From the above, we can see that of the three models tested (Random Forest, Boosted Trees, and Bagged Trees), that the boosted trees model performed the best.
Part B
Which predictors are most important in the optimal tree based model? Do either the biological processes or mechanical processes dominate the list? How do the top 10 important predictors compare to the top 10 predictors for linear models?
varImp(gbmTune, scale = FALSE)## gbm variable importance
##
## only 20 most important variables shown (out of 57)
##
## Overall
## ManufacturingProcess32 1047.53
## ManufacturingProcess09 343.85
## BiologicalMaterial12 259.74
## ManufacturingProcess13 237.51
## BiologicalMaterial03 210.57
## ManufacturingProcess17 173.17
## ManufacturingProcess31 164.43
## ManufacturingProcess06 148.38
## ManufacturingProcess05 115.43
## ManufacturingProcess20 112.89
## ManufacturingProcess15 103.82
## ManufacturingProcess28 102.40
## BiologicalMaterial09 96.61
## BiologicalMaterial05 89.47
## BiologicalMaterial08 88.89
## ManufacturingProcess39 85.41
## BiologicalMaterial06 81.59
## ManufacturingProcess04 75.26
## ManufacturingProcess01 75.09
## ManufacturingProcess11 73.99
The manufacturing features dominate the boosted trees feature importance rankings.

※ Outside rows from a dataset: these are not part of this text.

Lemma check_destination_Ok gai mode ds unix bind host port :
  check_destination gai (activate_network (network_guard mode ds unix bind)) host port = Ok tt ->
  mode <> Some NET_DISABLED /\ destination_authorized gai ds host port.
Proof.
  unfold check_destination, destination_authorized. simpl. intros H.
  case_bool_decide as Hm; [done|]. split; [done|].
  destruct (parse_and_normalize_ip host) as [ip|] eqn:Hip.
  - destruct (is_restricted_or_internal_ip ip); [done|].
    case_bool_decide as Hport; [|done]. simpl in H.
    rewrite elem_of_remove_dups, list_elem_of_fmap in Hport. destruct Hport as (d & -> & Hd).
    split; [by exists d|]. split; [done|]. case_bool_decide as Htext.
    + rewrite elem_of_remove_dups, list_elem_of_fmap in Htext. destruct Htext as (d' & Hd' & ?).
      exists d'. split; [done|]. by left.
    + destruct (some_host_resolves _ _ _ _) as [[]|] eqn:Hs; simplify_eq/=.
      apply some_host_resolves_Ok in Hs as (h & addrs & a & Hh & Hg & Ha & Hp).
      rewrite elem_of_remove_dups, list_elem_of_fmap in Hh. destruct Hh as (d' & -> & ?).
      exists d'. split; [done|]. right. by exists addrs, a.
  - case_bool_decide as Hport; [|done]. simpl in H.
    rewrite elem_of_remove_dups, list_elem_of_fmap in Hport. destruct Hport as (d & -> & Hd).
    split; [by exists d|]. case_bool_decide as Hh; [|done]. simpl in H.
    rewrite elem_of_remove_dups, list_elem_of_fmap in Hh. destruct Hh as (d' & Hd' & ?).
    destruct (gai _ _) as [addrs|e] eqn:Hg; [|by destruct e].
    destruct (resolves_internally addrs) eqn:Hr; [done|]. exists d', addrs.
    split; [done|]. split; [done|]. split; [done|]. intros a ip Ha Hp.
    by eapply resolves_internally_false.
Qed.


Definition sample_resolver (host : string) (port : Z) : result (list string) :=
  if bool_decide (host = "api.example.com"%string) then Ok ["93.184.216.34"%string] else Err GaiError.

Definition sample_destinations : list NetworkDestination :=
  [mkDestination "api.example.com" 443; mkDestination "mail.example.com" 25].
Lemma check_write_Ok g p : check_write g p = Ok tt <-> write_permitted g p.
Proof.
  unfold check_write, write_permitted.
  destruct (fg_read_only g), (fg_allow_temp_writes g); simpl; try naive_solver.
  - destruct (fg_scratch_dir g) as [s|]; simpl; [|naive_solver].
    destruct (is_relative_to p s); naive_solver.
  - destruct (under (fg_scratch_dir g) p); [naive_solver|].
    destruct (is_relative_to p (fg_workspace_root g)); simpl; [|naive_solver].
    case_bool_decide as Hs; simpl; [naive_solver|].
    rewrite <- (existsb_elem (fun sub => is_relative_to p (subpath g sub))).
    destruct (existsb _ _); naive_solver.
  - destruct (under (fg_scratch_dir g) p); [naive_solver|].
    destruct (is_relative_to p (fg_workspace_root g)); simpl; [|naive_solver].
    case_bool_decide as Hs; simpl; [naive_solver|].
    rewrite <- (existsb_elem (fun sub => is_relative_to p (subpath g sub))).
    destruct (existsb _ _); naive_solver.
Qed.

Lemma check_read_Ok g p : check_read g p = Ok tt <-> read_permitted g p.
Proof.
  unfold check_read, read_permitted.
  destruct (under (fg_scratch_dir g) p); [naive_solver|].
  destruct (is_relative_to p (fg_workspace_root g)); simpl.
  - case_bool_decide as Hs; simpl; [naive_solver|].
    setoid_rewrite <- orb_true_iff.
    rewrite <- (existsb_elem (fun sub => is_relative_to p (subpath g sub) || is_relative_to (subpath g sub) p)).
    destruct (existsb _ _); simpl; [naive_solver|]. case_bool_decide; naive_solver.
  - rewrite <- (existsb_elem (fun rd => is_relative_to p rd)).
    destruct (existsb _ _); naive_solver.
Qed.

This is in contrast to the linear models we evaluated previously, which had a much more even split.
Part C
Plot the optimal single tree with the distribution of yield in the terminals. Does this view of the data provide additional knowledge about the biological or process predictors and their relationship with yield?
single_tree = rpart(Yield~., data=train_prep)plot(as.party(single_tree), ip_args = list(abbreviate = 4), gp = gpar(fontsize = 7))It is difficult to ascertain anything from the above view with respect to the relationship between mechanical and biological features to their yield. I can see that yield is typically higher when BM12 or BM06 are above -.66 and .66 respectively.